My reaction to the piece is complex, and I'm still rereading it to work through my own thoughts. Here's a beginning, however.

In at least some fields, data are their own killer app. I expect the number of fields to grow over time, especially as socio-structural carrots and sticks for data-sharing grow, which I expect will happen. We don't have to talk about the uses for data in the subjunctive mood; there are examples, real live present-day examples, of data and data-sharing assisting the progress of research, as well as examples of the lack of data retarding it. So I'm not at all sure we need to prove ab initio that keeping data is a good thing. What we do need to prove is a little more subtle: that putting effort and resources into keeping data is a good thing.
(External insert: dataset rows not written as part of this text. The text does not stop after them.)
(** * triko-services: the storage service and the session service

    A shallow embedding of [src/storage-service/index.js] and
    [src/session-service/index.js], and the properties of their record and
    store operations.

    - JavaScript values are an inductive type; objects are finite maps from
      property names to values, arrays are lists that may carry extra named
      properties.
    - The key-value backend (AsyncStorage) is a finite map from keys to JSON
      documents.  The text under a key is represented by the document it
      denotes: [JSON.stringify] builds the document of a value,
      [JSON.parse] reads a document back as a value.
    - An [async] function is a function from the backend to an outcome and
      the backend it leaves behind: the promise is fulfilled ([Ok]) or
      rejected ([Err]); writes made before a rejection stay.  A
      [try { ... } catch (e) { throw e; }] block rethrows what it caught
      and is the block itself.
    - The backend is reliable: its calls are not rejected for I/O
      reasons. *)

From stdpp Require Import gmap strings list fin_maps pretty.

Set Warnings "-register-all".
Local Open Scope string_scope.
Local Open Scope list_scope.

(** ** JavaScript values *)

(** Numbers: the service never computes with them, it only compares,
    tests truthiness and serialises.  Finite numbers are the integers. *)
Inductive jsnum :=
| NaN
| Infinity (negative : bool)
| Int (z : Z).

Inductive jsval :=
| VUndef
| VNull
| VBool (b : bool)
| VNum (n : jsnum)
| VStr (s : string)
| VArr (elems : list jsval) (props : gmap string jsval)
| VObj (fields : gmap string jsval).

(** JSON documents, the contents of the backend. *)
Inductive json :=
| JNull
| JBool (b : bool)
| JNum (z : Z)
| JStr (s : string)
| JArr (elems : list json)
| JObj (members : gmap string json).

(** What a JavaScript computation can throw, and what a promise can be
    rejected with. *)
Inductive error :=
| TypeError
| SyntaxError
| ErrorObject (message : string)   (* throw new Error(message) *)
| ThrownString (message : string)  (* throw 'message' *)
| BackendError.

Inductive outcome (A : Type) :=
| Ok (a : A)
| Err (e : error).
Arguments Ok {A} a.
Arguments Err {A} e.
Believe me, those two propositions are absolutely not equivalent. Especially these days, there's any number of good things that nobody wants to put effort and resources into. The newer the good thing, the harder it is to win investment in it; old things have established, often powerful incumbencies to fight for them, and they have the innate advantages of tradition and custom as well.

For all the talk about speculative investment, risk-taking, and innovation—I generally don't bet on real investment in novelty in academia, and I'm even less likely to bet on it in a resource-constrained environment. Face-saving investment of nominal resources, yes; usually not enough resources to matter, because setting up a novelty to fail means that novelty can conveniently be done away with a little later—after all, it didn't work, did it?

I apologize for the cynicism inherent in this argument; I wouldn't be so cynical if I hadn't witnessed this very syndrome quite a few times in quite a few different contexts myself. (You'll forgive me for not offering concrete examples in a public context, I'm sure.) But the fact remains: those of us who advocate novelty in academia have to be terribly careful about how we do it. As the opening of this post may hint, I prefer evidence and example to speculation and futurology as advocacy tools.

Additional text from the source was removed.